Friday, 6 January 2012

How many days per week should surfers strength train?

How many days per week should surfers strength train?
 
As a minimum you should do at least 2 total body functional workouts per week.
 
This will provide a lot of the health and fitness benefits that resistance training is scientifically proven to do.
 
Aside from the obvious benefits like improving your functional strength and surfing performance, doing regular weight training will also help with...

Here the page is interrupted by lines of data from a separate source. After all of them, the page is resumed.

(** For an element whose shape functions are primitive whenever the
    element says it is primitive, and tables with a row for each pair of
    a shape function and a nonzero component, the evaluation context and
    the scalar view of component [c] compute the same numbers. The
    constructor of the view returns, and for one coefficient per shape
    function and result arrays of the right sizes, component [c] of the
    values and of the derivatives of every order, in either layout, and
    column [c] of the Laplacians are what the kernels of the view
    compute from the same tables. *)
Theorem component_kernels_agree_with_scalar_views (spacedim : nat)
    (fe : FiniteElement) (c : nat) (dof_values : list Number)
    (n_rows n_quadrature_points : nat) :
  fe_wf fe -> fe_primitive_wf fe -> fe_component_wf fe ->
  total_nonzero_pairs fe <= n_rows ->
  fe_primitive_shapes fe ->
  c < n_components fe ->
  length dof_values = n_dofs_per_cell fe ->
  let table := make_shape_function_to_row_table fe in
  exists sv, Scalar.Scalar fe c = Ok sv /\
    (forall quadrature_points_fastest shape_values values,
       has_layout quadrature_points_fastest n_quadrature_points
         (n_components fe) values ->
       exists r,
         internal.do_function_values_fe fe table dof_values n_rows
           shape_values values quadrature_points_fastest 1 = Computed r /\
         component_of (rank := 0) quadrature_points_fastest c r
         = Kernels.do_function_values_Scalar dof_values shape_values
             (scalar_shape_function_data sv)
             (component_of (rank := 0) quadrature_points_fastest c
                values)) /\
    (forall quadrature_points_fastest order shape_derivatives derivatives,
       has_layout quadrature_points_fastest n_quadrature_points
         (n_components fe) derivatives ->
       exists r,
         internal.do_function_derivatives_fe order fe table dof_values
           n_rows shape_derivatives derivatives quadrature_points_fastest 1
         = Computed r /\
         component_of quadrature_points_fastest c r
         = Kernels.do_function_derivatives_Scalar order dof_values
             shape_derivatives (scalar_shape_function_data sv)
             (component_of quadrature_points_fastest c derivatives)) /\
    (forall shape_hessians laplacians,
       has_size n_quadrature_points (n_components fe) laplacians ->
       exists r,
         internal.do_function_laplacians_fe spacedim fe table dof_values
           n_rows shape_hessians laplacians false 1 = Computed r /\
         column (rank := 0) c r
         = Kernels.do_function_laplacians_Scalar spacedim dof_values
             shape_hessians (scalar_shape_function_data sv)
             (column (rank := 0) c laplacians)).
Proof.
  intros Hwf Hpwf Hcomp Hrows Hprim Hc Hdofs table.
  pose proof (rows_of_element fe n_rows Hwf Hpwf Hcomp Hrows) as Hrow.
  destruct (Scalar.Scalar fe c) as [sv|e] eqn:Hsv; cycle 1.
  { unfold Scalar.Scalar, Assert in Hsv.
    rewrite (proj2 (Nat.ltb_lt _ _) Hc) in Hsv. discriminate Hsv. }
  exists sv. split; [reflexivity|].
  assert (H : forall fastest order (shape : Table (Tensor order)) values,
            has_layout fastest n_quadrature_points (n_components fe)
              values ->
            exists r,
              internal.do_function_derivatives_fe order fe table dof_values
                n_rows shape values fastest 1 = Computed r /\
              component_of fastest c r
              = Kernels.do_function_derivatives_Scalar order dof_values
                  shape (scalar_shape_function_data sv)
                  (component_of fastest c values)).
  { intros fastest order shape values Hsize.
    destruct (do_function_derivatives_fe_component order fe table
                dof_values n_rows shape values fastest n_quadrature_points
                Hrow Hsize)
      as (r & Hr & _ & Hcomp').
    exists r. split; [exact Hr|]. rewrite (Hcomp' c Hc).
    unfold internal.component_values,
      Kernels.do_function_derivatives_Scalar.
    cbv zeta. rewrite Hdofs. apply foldl_ext_seq. intros out k Hk.
    symmetry.
    exact (scalar_view_step order fe c sv dof_values shape out k Hprim
             Hsv Hk). }
  split; [|split].
  - intros fastest shape_values values Hsize.
    rewrite do_function_values_fe_order_0.
    exact (H fastest 0 shape_values values Hsize).
  - exact H.
  - intros shape_hessians laplacians Hsize.
    rewrite do_function_laplacians_fe_order_0.
    exact (H false 0
             (fun r q => Kernels.trace spacedim (shape_hessians r q))
             laplacians Hsize).
Qed.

  • Improvements in fat burning
  • Enhancing bone density
  • Better cardiovascular health
  • Reduced risk of diabetes and some cancers
  • Decreased stress levels
  • Improvements in sleep
  • More productive at work
 
However, in an ideal world, you would try and do 3 total body workouts per week for several reasons...
 
1. You can build muscle for up to 48 hours after a workout. University studies have shown that after a strength training workout, muscle protein synthesisis increased for up to 2 days after your workout, which means you can build muscle for this time period (as long as you are eating enough to fuel muscle growth).
 
2. Your metabolism can stay elevated for a similar amount of time after a full body workout, meaning you can be burning fat for almost 2 days after your workout. So if you want to get lean and athletic, strength training is the way to go.
 
 
Taking both of these factors into account, if you do total body workouts every 2 days (or 3 times per week) you are increasing the opportunity for both muscle growth and fat burning.
 
 
So in summary, aim for 2-3 total body functional training workouts per week to improve both your surfing and your health!